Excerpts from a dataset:
(** X15.  [fromJSON] fails in the order its arguments are evaluated: what
    [Name.fromJSON] throws comes first, then what [Description.fromJSON]
    throws for a non-empty description, and only then the missing
    [values]; otherwise it returns the three parts, the description built
    by [Description.fromJSON] when the serialised one is not empty. *)
Theorem fromJSON_fails_in_argument_order :
  forall (Name Description : Type)
         (Name_fromJSON : Maybe jsstring -> Completion Name)
         (Description_fromJSON : jsstring -> Completion Description)
         (o : Serialised.t),
    (forall e, Name_fromJSON (Serialised.name o) = Throws e ->
       fromJSON Name_fromJSON Description_fromJSON o = Throws e) /\
    (forall n s e,
       Name_fromJSON (Serialised.name o) = Returns n ->
       Serialised.description o = Defined s -> s <> [] ->
       Description_fromJSON s = Throws e ->
       fromJSON Name_fromJSON Description_fromJSON o = Throws e) /\
    (forall n d,
       Name_fromJSON (Serialised.name o) = Returns n ->
       description_of Description_fromJSON (Serialised.description o) = Returns d ->
       (Serialised.values o = Undefined \/ Serialised.values o = Null) ->
       fromJSON Name_fromJSON Description_fromJSON o
       = Throws (EnsureFailure (js "values") (js "be defined"))) /\
    (forall n d v,
       Name_fromJSON (Serialised.name o) = Returns n ->
       description_of Description_fromJSON (Serialised.description o) = Returns d ->
       Serialised.values o = Defined v ->
       fromJSON Name_fromJSON Description_fromJSON o = Returns (mk n d v)) /\
    (forall n s d v,
       Name_fromJSON (Serialised.name o) = Returns n ->
       Serialised.description o = Defined s -> s <> [] ->
       Description_fromJSON s = Returns d ->
       Serialised.values o = Defined v ->
       fromJSON Name_fromJSON Description_fromJSON o
       = Returns (mk n (Defined (inr d)) v)).
Proof.
  intros Name Description Nf Df o. unfold fromJSON.
  split; [|split; [|split; [|split]]].
  - intros e ->. reflexivity.
  - intros n s e -> -> Hs He.
    destruct s as [|c s]; [congruence|]. simpl. rewrite He. reflexivity.
  - intros n d -> -> [-> | ->]; reflexivity.
  - intros n d v -> -> ->. reflexivity.
  - intros n s d v -> -> Hs Hd ->.
    destruct s as [|c s]; [congruence|]. simpl. rewrite Hd. reflexivity.
Qed.
(** What a filtered read yields: records of the collection, in its order,
    [limit] at most, each one matched by the filter. *)
Lemma found_spec (st : store) (c : string) (f : filter) (limit : nat) :
  exists ds,
    found st c f limit = to_dict <$> ds /\
    ds `sublist_of` coll st c /\
    length ds <= limit /\
    Forall (fun d => Query.matches f d = true) ds.
Proof.
  exists (take limit (List.filter (Query.matches f) (coll st c))).
  split; [done|]. split; [|split].
  - etransitivity; [apply sublist_take | apply filter_sublist].
  - rewrite length_take. lia.
  - apply Forall_take, filter_all.
Qed.

Lemma when_given_ok (o : option string) (k : string -> clause) :
  plain_term o = true ->
  (forall s, Regex.plain s = true -> Query.clause_ok (k s) = true) ->
  forallb Query.clause_ok (when_given o k) = true.
Proof.
  intros Ho Hk. destruct o as [s|]; [|done]. simpl in *.
  destruct (PyStr.truthy s); [|done]. simpl. by rewrite Hk.
Qed.

Lemma songs_filter_ok (q g : option string) :
  plain_term q = true -> plain_term g = true ->
  Query.filter_ok (songs_filter q g) = true.
Proof.
  intros Hq Hg. unfold Query.filter_ok, songs_filter. rewrite forallb_app.
  rewrite (when_given_ok q) by (done || apply either_field_ok).
  by rewrite (when_given_ok g) by (done || apply genre_clause_ok).
Qed.

Lemma channels_filter_ok (g : option string) :
  plain_term g = true -> Query.filter_ok (channels_filter g) = true.
Proof.
  intros Hg. unfold Query.filter_ok, channels_filter.
  by rewrite (when_given_ok g) by (done || apply genre_clause_ok).
Qed.

Lemma list_answer (c : string) (f : filter) (limit : nat) (e : env) (st : store) :
  db e = Some st -> Query.filter_ok f = true ->
  exists ds,
    (guarded (let* docs := get_documents c f limit in
              ret (normalize_id <$> docs)) e).1
      = Ok200 (normalize_id <$> (to_dict <$> ds)) /\
    ds `sublist_of` coll st c /\
    length ds <= limit /\
    Forall (fun d => Query.matches f d = true) ds.
Proof.
  intros Hdb Hok. rewrite list_run, Hdb, Hok.
  destruct (found_spec st c f limit) as (ds & -> & H). by exists ds.
Qed.

End ListMore.
Lemma interleave_links_unique bot env sched c1 c2 w :
  apart c1 c2 →
  primary_key (players w) → links_unique (players w) →
  links_unique (players (interleave sched (handle bot env c1) (handle bot env c2) w).2).
Proof.
  intros Hapart Hpk Hun.
  destruct (interleave_settled 6 6 sched (handle bot env c1) (handle bot env c2) w
              (handle_six_calls bot env c1) (handle_six_calls bot env c2))
    as (full & _ & _ & ->).
  cbn [snd].
  apply (advance_links_unique bot env c1 c2); auto using in_flight_handle.
Qed.

(** C1, as the handlers have it. Let the rows of [players] have a primary
    key and at most one row hold any given [discord_id].  Handlers of /link
    and /resync are started at any time and any number of them are in flight
    at once, their calls made in any order and failing in any way; as long
    as no /link is started while a /link of the same requester is in flight,
    at most one row holds any given [discord_id] in every state reached.  In
    particular this holds after handlers run one after another, and after
    two handlers in flight at once that are not both /link of one requester.
    And a [handleLinkCommand] run on its own changes the rows only by its
    [UPDATE], made only when no row holds the requester. *)
Theorem links_unique_in_flight bot env acts w :
  primary_key (players w) →
  links_unique (players w) →
  one_link_each bot env acts [] w = true →
  links_unique (players (play bot env acts [] w).2)
  ∧ primary_key (players (play bot env acts [] w).2)
  ∧ (∀ cs, links_unique (players (run_all bot env cs w)))
  ∧ (∀ sched c1 c2, apart c1 c2 →
       links_unique
         (players (interleave sched (handle bot env c1) (handle bot env c2) w).2))
  ∧ ∀ i, players (run (handleLinkCommand bot env i) w).2 = players w
         ∨ ((∀ p, p ∈ players w → discord_id p ≠ Some (user_id i))
            ∧ ∃ R, players (run (handleLinkCommand bot env i) w).2
                   = update_link (user_id i) (id R) (players w)).
Proof.
  intros Hpk Hun Hacts.
  destruct (play_links_unique bot env acts [] w Hacts Hpk Hun
              (pool_in_flight_nil bot env w)) as [Hpk' Hun'].
  split; [done|]. split; [done|]. split; [|split].
  - intros cs. by apply run_all_preserves.
  - intros sched c1 c2 Hapart. by apply interleave_links_unique.
  - intros i.
    destruct (handleLinkCommand_store_cases bot env i w) as [?|(Hnone & R & ?)];
      [by left|right].
    split; [|by exists R]. by apply not_elem_of_select_by_discord_id.
Qed.
(** * telegram-ingress-code-forwarder: the passcode tracker bot

    A shallow embedding of [libsqlite.py] (the durable store) and [bot.py]
    (the handlers of [Tracker]), and the properties of the design document
    that can be stated over it.

    Conventions of the embedding.
    - A Python [str] is a Rocq [string]; a character is a code point below
      256, and the character classes of the Python runtime ([\w], [str.lower],
      [str.split], [str.splitlines], [int]) are the ones CPython has on that
      range.  Texts with code points above 255 are outside the model.
    - A Python [int] is a [Z]; the 64-bit range of SQLite's integers is not
      modelled.
    - A coroutine is a function in the monad [M]: it threads the state of the
      tracker (store, cache, owner list, outgoing calls) and either returns or
      raises; the state reached when an exception is raised is kept.
    - [asyncio.gather] starts its arguments in the order written; each store
      call holds the store's lock for its whole body, so the calls are run one
      after the other, all of them even when one raises, and the first
      exception is raised to the caller.
    - A handler in [M] is a handler that runs on its own, from its first line
      to its return, with no other handler at work in between.  The event
      loop may resume another handler at every [await]: a [Task] is a handler
      cut at its awaits, and [run_schedule] resumes the tasks in a given
      order.
    - The transport takes every call and hands out message ids in order; its
      failures are not modelled.  The cache has a clock in seconds, and a key
      set to expire is gone once the clock reaches its time. *)

From Stdlib Require Import ZArith NArith Bool.
From Stdlib Require Ascii String DecimalString DecimalPos.
From stdpp Require Import base option list gmap strings.

Local Open Scope Z_scope.

(** ** The Python runtime on one-byte characters *)

Module py.

Import Stdlib.Strings.Ascii.

Definition ord (c : ascii) : N := N_of_ascii c.

Definition between (lo hi : N) (c : ascii) : bool :=
  ((lo <=? ord c) && (ord c <=? hi))%N.

Definition at_code (n : N) (c : ascii) : bool := (ord c =? n)%N.

(** [\w] of [re] on a [str] pattern: alphanumeric characters and [_]. *)
Definition is_word (c : ascii) : bool :=
  between 48 57 c || between 65 90 c || at_code 95 c || between 97 122 c
  || at_code 170 c || between 178 179 c || at_code 181 c || between 185 186 c
  || between 188 190 c || between 192 214 c || between 216 246 c
  || between 248 255 c.

(** Characters [str.lower] changes; each moves 32 code points up. *)
Definition is_upper (c : ascii) : bool :=
  between 65 90 c || between 192 214 c || between 216 222 c.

(Goal of the exercise):
All that is needed is the exact run of lines above from the line containing "destruct (handleLinkCommand_store_cases bot" through the line containing "((lo <=? ord c) && (ord c <=? hi))%N.", both of them included.

(Reply to the task):
    destruct (handleLinkCommand_store_cases bot env i w) as [?|(Hnone & R & ?)];
      [by left|right].
    split; [|by exists R]. by apply not_elem_of_select_by_discord_id.
Qed.
(** * telegram-ingress-code-forwarder: the passcode tracker bot

    A shallow embedding of [libsqlite.py] (the durable store) and [bot.py]
    (the handlers of [Tracker]), and the properties of the design document
    that can be stated over it.

    Conventions of the embedding.
    - A Python [str] is a Rocq [string]; a character is a code point below
      256, and the character classes of the Python runtime ([\w], [str.lower],
      [str.split], [str.splitlines], [int]) are the ones CPython has on that
      range.  Texts with code points above 255 are outside the model.
    - A Python [int] is a [Z]; the 64-bit range of SQLite's integers is not
      modelled.
    - A coroutine is a function in the monad [M]: it threads the state of the
      tracker (store, cache, owner list, outgoing calls) and either returns or
      raises; the state reached when an exception is raised is kept.
    - [asyncio.gather] starts its arguments in the order written; each store
      call holds the store's lock for its whole body, so the calls are run one
      after the other, all of them even when one raises, and the first
      exception is raised to the caller.
    - A handler in [M] is a handler that runs on its own, from its first line
      to its return, with no other handler at work in between.  The event
      loop may resume another handler at every [await]: a [Task] is a handler
      cut at its awaits, and [run_schedule] resumes the tasks in a given
      order.
    - The transport takes every call and hands out message ids in order; its
      failures are not modelled.  The cache has a clock in seconds, and a key
      set to expire is gone once the clock reaches its time. *)

From Stdlib Require Import ZArith NArith Bool.
From Stdlib Require Ascii String DecimalString DecimalPos.
From stdpp Require Import base option list gmap strings.

Local Open Scope Z_scope.

(** ** The Python runtime on one-byte characters *)

Module py.

Import Stdlib.Strings.Ascii.

Definition ord (c : ascii) : N := N_of_ascii c.

Definition between (lo hi : N) (c : ascii) : bool :=
  ((lo <=? ord c) && (ord c <=? hi))%N.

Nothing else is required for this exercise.